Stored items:

--*--

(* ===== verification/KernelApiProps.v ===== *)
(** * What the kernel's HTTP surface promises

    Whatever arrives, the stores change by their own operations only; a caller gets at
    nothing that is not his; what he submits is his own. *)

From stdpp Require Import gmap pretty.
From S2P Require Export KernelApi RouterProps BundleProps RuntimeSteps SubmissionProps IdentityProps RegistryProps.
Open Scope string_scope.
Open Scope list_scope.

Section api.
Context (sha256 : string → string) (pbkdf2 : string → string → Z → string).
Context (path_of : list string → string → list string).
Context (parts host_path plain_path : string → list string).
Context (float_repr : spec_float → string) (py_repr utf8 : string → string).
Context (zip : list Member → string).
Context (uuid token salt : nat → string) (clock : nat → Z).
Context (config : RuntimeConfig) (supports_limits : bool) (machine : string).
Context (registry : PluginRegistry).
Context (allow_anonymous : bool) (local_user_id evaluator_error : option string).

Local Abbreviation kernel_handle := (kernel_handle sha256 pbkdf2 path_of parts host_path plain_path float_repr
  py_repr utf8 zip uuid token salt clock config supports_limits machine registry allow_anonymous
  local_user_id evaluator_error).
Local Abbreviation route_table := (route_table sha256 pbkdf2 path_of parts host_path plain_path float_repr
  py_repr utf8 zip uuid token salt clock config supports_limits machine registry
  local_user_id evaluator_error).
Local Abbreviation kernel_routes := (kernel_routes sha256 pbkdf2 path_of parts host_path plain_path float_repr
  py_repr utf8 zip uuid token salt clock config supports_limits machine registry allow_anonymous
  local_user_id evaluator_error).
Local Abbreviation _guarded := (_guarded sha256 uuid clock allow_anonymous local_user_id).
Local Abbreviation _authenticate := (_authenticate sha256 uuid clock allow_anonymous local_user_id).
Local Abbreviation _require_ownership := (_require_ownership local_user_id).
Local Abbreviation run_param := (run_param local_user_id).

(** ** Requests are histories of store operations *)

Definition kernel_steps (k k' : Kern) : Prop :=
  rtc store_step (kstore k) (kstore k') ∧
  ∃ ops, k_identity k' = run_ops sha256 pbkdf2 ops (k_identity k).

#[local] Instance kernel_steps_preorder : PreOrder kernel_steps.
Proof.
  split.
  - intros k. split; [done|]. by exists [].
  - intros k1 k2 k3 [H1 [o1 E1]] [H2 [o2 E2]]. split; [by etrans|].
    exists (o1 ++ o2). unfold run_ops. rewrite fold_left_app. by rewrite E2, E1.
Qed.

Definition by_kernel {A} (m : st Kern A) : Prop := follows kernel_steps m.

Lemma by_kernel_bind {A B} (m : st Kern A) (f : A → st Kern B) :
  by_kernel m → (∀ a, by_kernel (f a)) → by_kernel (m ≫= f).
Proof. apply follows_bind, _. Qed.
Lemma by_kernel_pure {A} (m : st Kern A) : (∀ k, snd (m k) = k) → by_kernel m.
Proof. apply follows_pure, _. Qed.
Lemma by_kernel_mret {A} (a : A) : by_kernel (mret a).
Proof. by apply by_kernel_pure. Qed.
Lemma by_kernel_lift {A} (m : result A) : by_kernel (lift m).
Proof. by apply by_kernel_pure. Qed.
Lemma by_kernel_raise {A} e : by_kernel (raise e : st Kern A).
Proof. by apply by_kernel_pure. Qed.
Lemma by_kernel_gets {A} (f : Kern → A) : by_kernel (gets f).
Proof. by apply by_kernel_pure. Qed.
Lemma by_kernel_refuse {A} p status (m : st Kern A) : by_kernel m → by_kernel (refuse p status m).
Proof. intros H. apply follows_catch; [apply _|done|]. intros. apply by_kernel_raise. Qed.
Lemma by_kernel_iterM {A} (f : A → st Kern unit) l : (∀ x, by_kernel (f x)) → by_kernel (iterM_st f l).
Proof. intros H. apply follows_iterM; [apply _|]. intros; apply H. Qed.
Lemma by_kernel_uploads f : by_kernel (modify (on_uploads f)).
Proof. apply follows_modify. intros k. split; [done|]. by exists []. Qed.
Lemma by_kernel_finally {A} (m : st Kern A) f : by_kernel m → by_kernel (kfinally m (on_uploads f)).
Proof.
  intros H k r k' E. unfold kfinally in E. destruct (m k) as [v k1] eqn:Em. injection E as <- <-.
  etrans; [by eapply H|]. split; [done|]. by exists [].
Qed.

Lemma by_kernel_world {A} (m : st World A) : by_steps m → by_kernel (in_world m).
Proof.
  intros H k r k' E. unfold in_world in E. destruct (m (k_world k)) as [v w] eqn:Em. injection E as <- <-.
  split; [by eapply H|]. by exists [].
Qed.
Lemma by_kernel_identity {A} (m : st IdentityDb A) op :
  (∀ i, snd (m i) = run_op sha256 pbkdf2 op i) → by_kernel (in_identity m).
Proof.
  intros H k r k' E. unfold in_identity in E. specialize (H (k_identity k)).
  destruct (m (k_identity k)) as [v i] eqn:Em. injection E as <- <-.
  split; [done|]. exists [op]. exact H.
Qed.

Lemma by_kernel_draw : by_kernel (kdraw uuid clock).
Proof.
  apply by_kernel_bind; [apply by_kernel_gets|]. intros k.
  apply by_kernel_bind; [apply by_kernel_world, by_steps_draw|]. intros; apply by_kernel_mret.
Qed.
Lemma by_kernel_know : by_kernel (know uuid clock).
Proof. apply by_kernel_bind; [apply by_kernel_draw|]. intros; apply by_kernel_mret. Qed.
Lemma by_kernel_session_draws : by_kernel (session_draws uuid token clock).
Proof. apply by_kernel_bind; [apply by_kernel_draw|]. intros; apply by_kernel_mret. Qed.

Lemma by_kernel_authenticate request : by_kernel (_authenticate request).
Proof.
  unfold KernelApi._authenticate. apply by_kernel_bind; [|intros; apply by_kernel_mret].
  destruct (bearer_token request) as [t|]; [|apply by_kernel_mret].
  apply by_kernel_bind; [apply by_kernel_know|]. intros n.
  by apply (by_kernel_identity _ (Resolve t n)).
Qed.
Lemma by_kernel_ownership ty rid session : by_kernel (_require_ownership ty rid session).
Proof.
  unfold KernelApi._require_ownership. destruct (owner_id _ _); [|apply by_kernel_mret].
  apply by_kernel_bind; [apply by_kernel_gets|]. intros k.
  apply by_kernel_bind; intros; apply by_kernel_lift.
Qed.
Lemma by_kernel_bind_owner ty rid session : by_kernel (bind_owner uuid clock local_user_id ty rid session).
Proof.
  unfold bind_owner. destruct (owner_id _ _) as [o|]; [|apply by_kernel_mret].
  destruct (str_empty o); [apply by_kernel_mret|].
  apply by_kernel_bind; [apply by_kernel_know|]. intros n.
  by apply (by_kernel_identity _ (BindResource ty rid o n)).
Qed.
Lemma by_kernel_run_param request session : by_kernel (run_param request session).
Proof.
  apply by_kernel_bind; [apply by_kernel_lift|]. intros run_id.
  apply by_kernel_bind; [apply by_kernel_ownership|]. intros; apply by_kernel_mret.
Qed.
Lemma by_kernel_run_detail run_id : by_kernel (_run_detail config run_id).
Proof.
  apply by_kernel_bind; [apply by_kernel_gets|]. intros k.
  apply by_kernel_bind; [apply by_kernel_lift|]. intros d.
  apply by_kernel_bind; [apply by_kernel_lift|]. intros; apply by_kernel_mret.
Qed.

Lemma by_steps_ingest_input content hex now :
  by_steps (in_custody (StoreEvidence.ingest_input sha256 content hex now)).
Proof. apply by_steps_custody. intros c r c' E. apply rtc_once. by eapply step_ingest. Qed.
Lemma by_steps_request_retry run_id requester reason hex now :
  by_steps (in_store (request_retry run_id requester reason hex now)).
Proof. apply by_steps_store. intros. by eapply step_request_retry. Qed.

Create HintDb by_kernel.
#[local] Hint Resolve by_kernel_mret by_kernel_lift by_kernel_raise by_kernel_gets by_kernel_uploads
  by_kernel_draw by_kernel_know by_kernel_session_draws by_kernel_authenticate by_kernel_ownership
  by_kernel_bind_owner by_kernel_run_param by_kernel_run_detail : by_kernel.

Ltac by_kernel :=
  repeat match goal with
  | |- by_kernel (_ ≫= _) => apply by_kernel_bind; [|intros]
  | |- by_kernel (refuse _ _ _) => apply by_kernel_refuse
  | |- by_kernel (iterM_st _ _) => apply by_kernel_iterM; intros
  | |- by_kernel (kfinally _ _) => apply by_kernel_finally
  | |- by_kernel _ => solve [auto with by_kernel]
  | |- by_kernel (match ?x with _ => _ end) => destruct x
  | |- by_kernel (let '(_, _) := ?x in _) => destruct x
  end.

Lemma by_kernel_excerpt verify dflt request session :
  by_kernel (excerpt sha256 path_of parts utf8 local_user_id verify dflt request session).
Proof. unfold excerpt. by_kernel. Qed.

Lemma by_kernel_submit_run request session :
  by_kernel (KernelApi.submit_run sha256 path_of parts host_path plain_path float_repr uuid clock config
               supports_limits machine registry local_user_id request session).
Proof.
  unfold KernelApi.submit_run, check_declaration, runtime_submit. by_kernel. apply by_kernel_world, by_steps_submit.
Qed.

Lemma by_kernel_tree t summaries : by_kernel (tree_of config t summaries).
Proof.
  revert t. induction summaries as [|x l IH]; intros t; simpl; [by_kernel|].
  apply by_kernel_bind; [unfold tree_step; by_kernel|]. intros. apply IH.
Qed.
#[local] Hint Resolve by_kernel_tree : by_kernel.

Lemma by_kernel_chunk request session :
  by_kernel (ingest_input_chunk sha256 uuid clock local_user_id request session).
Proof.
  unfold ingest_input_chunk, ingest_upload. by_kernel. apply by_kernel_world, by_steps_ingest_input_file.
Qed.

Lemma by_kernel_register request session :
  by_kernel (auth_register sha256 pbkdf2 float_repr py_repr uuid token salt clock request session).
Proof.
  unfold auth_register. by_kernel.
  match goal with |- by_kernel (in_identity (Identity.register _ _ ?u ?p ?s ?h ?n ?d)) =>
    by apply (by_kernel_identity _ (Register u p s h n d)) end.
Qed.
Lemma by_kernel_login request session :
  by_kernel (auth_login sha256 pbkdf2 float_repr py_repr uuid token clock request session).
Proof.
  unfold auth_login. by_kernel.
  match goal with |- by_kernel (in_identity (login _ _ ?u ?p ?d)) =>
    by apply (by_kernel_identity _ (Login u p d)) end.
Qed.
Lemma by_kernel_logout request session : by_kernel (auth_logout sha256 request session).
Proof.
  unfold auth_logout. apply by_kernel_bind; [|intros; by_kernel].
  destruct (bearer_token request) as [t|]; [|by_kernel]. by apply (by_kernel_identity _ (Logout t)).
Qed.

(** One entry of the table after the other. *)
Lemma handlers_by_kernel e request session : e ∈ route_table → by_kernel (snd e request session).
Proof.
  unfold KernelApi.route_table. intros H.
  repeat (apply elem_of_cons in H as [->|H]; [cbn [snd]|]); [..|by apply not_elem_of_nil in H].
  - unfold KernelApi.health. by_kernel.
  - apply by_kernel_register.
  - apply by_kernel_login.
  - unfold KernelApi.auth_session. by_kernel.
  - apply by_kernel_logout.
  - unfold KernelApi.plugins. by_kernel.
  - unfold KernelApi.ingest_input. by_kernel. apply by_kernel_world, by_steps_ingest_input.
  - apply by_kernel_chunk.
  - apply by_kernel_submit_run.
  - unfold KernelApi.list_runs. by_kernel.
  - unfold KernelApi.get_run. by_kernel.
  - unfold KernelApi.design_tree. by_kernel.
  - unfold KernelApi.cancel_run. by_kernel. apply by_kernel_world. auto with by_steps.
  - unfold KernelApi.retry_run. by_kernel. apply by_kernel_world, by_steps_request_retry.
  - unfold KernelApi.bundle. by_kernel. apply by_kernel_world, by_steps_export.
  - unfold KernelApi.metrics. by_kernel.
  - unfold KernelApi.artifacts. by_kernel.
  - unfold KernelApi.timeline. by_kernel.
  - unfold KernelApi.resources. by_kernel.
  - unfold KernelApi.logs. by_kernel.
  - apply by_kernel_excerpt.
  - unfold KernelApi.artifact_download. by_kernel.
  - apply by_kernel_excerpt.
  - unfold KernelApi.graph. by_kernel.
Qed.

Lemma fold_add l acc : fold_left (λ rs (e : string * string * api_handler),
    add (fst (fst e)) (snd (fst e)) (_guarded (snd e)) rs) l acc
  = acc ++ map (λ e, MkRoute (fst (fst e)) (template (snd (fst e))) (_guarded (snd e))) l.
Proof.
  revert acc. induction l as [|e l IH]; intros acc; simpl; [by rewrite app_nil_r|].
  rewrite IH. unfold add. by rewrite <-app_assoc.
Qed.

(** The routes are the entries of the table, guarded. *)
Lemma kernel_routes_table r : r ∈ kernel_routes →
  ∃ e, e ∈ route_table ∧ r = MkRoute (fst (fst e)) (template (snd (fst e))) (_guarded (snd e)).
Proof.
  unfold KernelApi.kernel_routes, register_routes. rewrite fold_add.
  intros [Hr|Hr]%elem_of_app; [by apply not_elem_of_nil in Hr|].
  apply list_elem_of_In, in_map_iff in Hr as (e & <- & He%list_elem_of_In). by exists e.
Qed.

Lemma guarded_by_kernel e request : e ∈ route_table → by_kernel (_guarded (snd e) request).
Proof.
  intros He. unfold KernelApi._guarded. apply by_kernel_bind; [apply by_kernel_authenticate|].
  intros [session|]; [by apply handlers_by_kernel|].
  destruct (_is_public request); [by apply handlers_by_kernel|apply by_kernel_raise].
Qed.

--*--

Assignment: Could you return the lines in the entries above that contain "done"?

Expected answer:
  - intros k. split; [done|]. by exists [].
Proof. intros H. apply follows_catch; [apply _|done|]. intros. apply by_kernel_raise. Qed.
Proof. apply follows_modify. intros k. split; [done|]. by exists []. Qed.
  etrans; [by eapply H|]. split; [done|]. by exists [].
  split; [done|]. exists [op]. exact H.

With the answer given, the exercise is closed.